## Data items
--------------------------------

(* ===== verification/WitnessMining.v ===== *)
(** * Witnesses: mining

    The theorems on the nonce search and on block production, applied to searches that
    run the race of [PowSearch] on the toy chain. *)
From S2P Require Import Prelude ConsensusRules Strings Crypto Types Wire WireProofs Block Staking.
From S2P Require Import Shielded Script Chain ChainBlock ChainProofs Mempool MempoolProofs PowSearch.
From S2P Require Import Mining MiningProofs Toy WitnessChain.

(** ** A race of two workers *)

(** Nonce 1 meets the target, nonce 0 does not. *)
Definition race_header : BlockHeader := mkBlockHeader 1 "" 0 0 0 "".
Definition race_cfg : PowSearchConfig :=
  mkPowSearchConfig Sha3_512 (default 0 (hash_head64 (nonce_hash race_header 1))) 0 0.
Definition race_hash : string := nonce_hash race_header 1.
Definition race_won : PowSearchResult := mkPowSearchResult true false false 1 race_hash.

Lemma nonce_0_misses : nonce_meets race_header race_cfg 0 = Some false.
Proof. vm_compute. reflexivity. Qed.
Lemma nonce_1_hits : nonce_meets race_header race_cfg 1 = Some true.
Proof. vm_compute. reflexivity. Qed.

Local Ltac advance := eapply rtc_l; [eexists|].
Local Ltac fire := first [reflexivity|lia|by_eval].

(** Worker 0 misses between worker 1's hit and its claim. *)
Lemma race_won_possible : search_block_pow race_header race_cfg 2 race_won.
Proof.
  eexists. split; [|split].
  - advance; [apply (scan_on race_header race_cfg 2 1 _ 1); fire|].
    advance; [apply (scan_on race_header race_cfg 2 0 _ 0); fire|].
    advance; [apply (poll_hit race_header race_cfg 2 1 _ 1); [reflexivity|apply nonce_1_hits]|].
    advance; [apply (poll_miss race_header race_cfg 2 0 _ 0); [reflexivity|apply nonce_0_misses]|].
    advance; [apply (claim_won race_header race_cfg 2 1 _ 1); reflexivity|].
    advance; [apply (scan_end race_header race_cfg 2 0 _ 2); [reflexivity|by right]|].
    advance; [apply (store_nonce race_header race_cfg 2 1 _ 1); reflexivity|].
    advance; [apply (store_hash race_header race_cfg 2 1 _ 1); reflexivity|].
    apply rtc_refl.
  - repeat constructor.
  - reflexivity.
Qed.

Lemma pow_search_spec_witness :
  r_header_hash race_won = hash_block_header (with_nonce race_header (r_nonce race_won)) ∧
  pow_meets_target (algorithm race_cfg) (r_header_hash race_won) (target race_cfg) = Some true.
Proof.
  apply (pow_search_spec race_header race_cfg 2 ltac:(by_eval) race_won race_won_possible).
  reflexivity.
Defined.

(** ** A search of one worker *)

(** It tries nonce 0 and is then told to stop. *)
Definition toy_outcome (h : BlockHeader) (sc : PowSearchConfig) : PowSearchResult :=
  match nonce_meets h sc 0 with
  | Some true => mkPowSearchResult true false false 0 (nonce_hash h 0)
  | _ => mkPowSearchResult false false true 0 ""
  end.
Definition toy_search : Search := mkSearch "regtest" 0 5000 toy_outcome.

Lemma toy_search_runs h sc : search_block_pow h sc 1 (outcome toy_search h sc).
Proof.
  assert (Hi : race_init sc 1 = mkRace false false false 0 "" [Scanning 0]).
  { unfold race_init, n_threads, resolve_mine_threads. cbn. by destruct (threads sc) as [|[|]]. }
  unfold outcome, toy_search, toy_outcome. destruct (nonce_meets h sc 0) as [[]|] eqn:Hn.
  - eexists. split; [|split].
    + rewrite Hi. advance; [apply (scan_on h sc 1 0 _ 0); fire|].
      advance; [apply (poll_hit h sc 1 0 _ 0); [reflexivity|exact Hn]|].
      advance; [apply (claim_won h sc 1 0 _ 0); reflexivity|].
      advance; [apply (store_nonce h sc 1 0 _ 0); reflexivity|].
      advance; [apply (store_hash h sc 1 0 _ 0); reflexivity|].
      apply rtc_refl.
    + repeat constructor.
    + reflexivity.
  - eexists. split; [|split].
    + rewrite Hi. advance; [apply (scan_on h sc 1 0 _ 0); fire|].
      advance; [apply (poll_stop h sc 1 0 _ 0); reflexivity|]. apply rtc_refl.
    + repeat constructor.
    + reflexivity.
  - eexists. split; [|split].
    + rewrite Hi. advance; [apply (scan_on h sc 1 0 _ 0); fire|].
      advance; [apply (poll_stop h sc 1 0 _ 0); reflexivity|]. apply rtc_refl.
    + repeat constructor.
    + reflexivity.
Qed.

(** Bob mines block 3 with Alice's vote on block 2. *)
Lemma vote_block_mined :
  is_ok (mine_and_add_block_with_votes toy_cfg 1003 toy_search toy2 bob [] [vote2] []).2 = true.
Proof. vm_compute. reflexivity. Qed.

Lemma mined_block_spec_witness :
  ∃ c' hash, mine_and_add_block_with_votes toy_cfg 1003 toy_search toy2 bob [] [vote2] [] = (c', Ok hash) ∧
  let vs := if staking_active_at toy_cfg (next_height toy2) then [vote2] else [] in
  ∃ b owners, add_block toy_cfg (clock toy_search) toy2 b = (c', Ok ()) ∧ blocks c' = blocks toy2 ++ [b] ∧
    hash = hash_block_header (header b) ∧ tail (transactions b) = [] ∧ votes b = vs ∧
    list_sum amount (front_outputs b) = max_mintable_at toy_cfg toy2 (next_height toy2) + list_sum fee [] ∧
    rewards_match (front_outputs b) owners (per_vote_reward toy_cfg toy2 [] vs) = true ∧
    (if 0 <? per_vote_reward toy_cfg toy2 [] vs then paid_owners toy2 (approvals vs) owners else owners = []).
Proof.
  pose proof vote_block_mined as Hok.
  destruct (mine_and_add_block_with_votes toy_cfg 1003 toy_search toy2 bob [] [vote2] []) as [c' [hash|e]] eqn:Hrun;
    [|discriminate Hok].
  exists c', hash. split; [reflexivity|].
  apply (mined_block_spec toy_cfg 1 1003 toy_search toy2 bob [] [vote2] [] c' hash).
  - by_eval.
  - by_eval.
  - by_eval.
  - constructor.
  - by_eval.
  - exact toy_search_runs.
  - exact Hrun.
Defined.

(** ** An empty block *)

(** The weight of an empty block on [toy1], whatever its nonce. *)
Lemma empty_block_fits b n :
  empty_block toy_cfg b toy1 bob 1002 →
  block_weight (mkBlock (with_nonce (header b) n) (transactions b) [] []) ≤ max_block_weight toy_cfg.
Proof.
  intros (Htx & Hv & Hs & Hm & Hh & Hp & Ht & Hd). unfold compute_block_commitment in Hm.
  rewrite Hv, Hs, Htx in Hm. unfold block_weight, with_nonce.
  cbn [header previous_hash merkle_root transactions]. rewrite Hm, Htx, Hp. vm_compute. discriminate.
Qed.

Lemma empty_block_found b :
  empty_block toy_cfg b toy1 bob 1002 →
  found (outcome toy_search (header b) (search_config toy_cfg toy_search b)) = true.
Proof.
  intros (Htx & Hv & Hs & Hm & Hh & Hp & Ht & Hd). unfold compute_block_commitment in Hm.
  rewrite Hv, Hs, Htx in Hm. unfold outcome, toy_search, toy_outcome, nonce_meets, nonce_hash, with_nonce, search_config.
  cbn [algorithm target]. rewrite Hm, Hh, Hp, Ht, Hd. vm_compute. reflexivity.
Qed.

Lemma empty_block_extends_witness :
  ∃ c' hash, mine_and_add_block toy_cfg 1002 toy_search toy1 bob [] = (c', Ok hash) ∧
    length (blocks c') = S (length (blocks toy1)) ∧ height_of c' = height_of toy1 + 1.
Proof.
  apply (empty_block_extends toy_cfg 1 1002 toy_search toy1 bob).
  1-6, 10, 14: by_eval.
  - vm_compute. reflexivity.
  - discriminate.
  - discriminate.
  - vm_compute. discriminate.
  - by_eval.
  - vm_compute. discriminate.
  - intros b Hb n. exact (empty_block_fits b n Hb).
  - exact toy_search_runs.
  - exact empty_block_found.
Defined.

(** ** The miner's pool *)

Definition toy_miner : Miner := mkMiner toy1 (pool_after [OpSubmit alice_tx]) 0 0 0 0.

Lemma mining_keeps_transactions_witness :
  let '(m', r) := mine_next_block toy_cfg 1002 toy_search (Some []) None 100000 bob 10 toy_miner in
  ∃ fetched rest,
    fetched ++ rest ≡ₚ pending (m_pool toy_miner) ∧
    let valid := filter (λ tx, is_ok (validate_transaction toy_cfg (m_chain toy_miner) tx true) = true) fetched in
    match r with
    | Err _ => pending (m_pool m') ≡ₚ rest ++ valid
    | Ok _ => ∃ b, add_block toy_cfg (clock toy_search) (m_chain toy_miner) b = (m_chain m', Ok ()) ∧
                   tail (transactions b) ++ pending (m_pool m') ≡ₚ rest ++ valid
    end.
Proof.
  assert (Hm : m_pool toy_miner = pool_after [OpSubmit alice_tx])
    by (unfold toy_miner; cbn [m_pool]; reflexivity).
  pose proof (mining_keeps_transactions toy_cfg 1002 toy_search (Some []) None 100000 bob 10
                [OpSubmit alice_tx] toy_miner Hm) as H. revert H.
  destruct (mine_next_block toy_cfg 1002 toy_search (Some []) None 100000 bob 10 toy_miner) as [m' r].
  exact (λ H, H).
Defined.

--------------------------------

## Problem
Write out, exactly as they appear, the lines from the one containing "match r with" through the last line of the records above, both included, and nothing more.

## Solution below
    match r with
    | Err _ => pending (m_pool m') ≡ₚ rest ++ valid
    | Ok _ => ∃ b, add_block toy_cfg (clock toy_search) (m_chain toy_miner) b = (m_chain m', Ok ()) ∧
                   tail (transactions b) ++ pending (m_pool m') ≡ₚ rest ++ valid
    end.
Proof.
  assert (Hm : m_pool toy_miner = pool_after [OpSubmit alice_tx])
    by (unfold toy_miner; cbn [m_pool]; reflexivity).
  pose proof (mining_keeps_transactions toy_cfg 1002 toy_search (Some []) None 100000 bob 10
                [OpSubmit alice_tx] toy_miner Hm) as H. revert H.
  destruct (mine_next_block toy_cfg 1002 toy_search (Some []) None 100000 bob 10 toy_miner) as [m' r].
  exact (λ H, H).
Defined.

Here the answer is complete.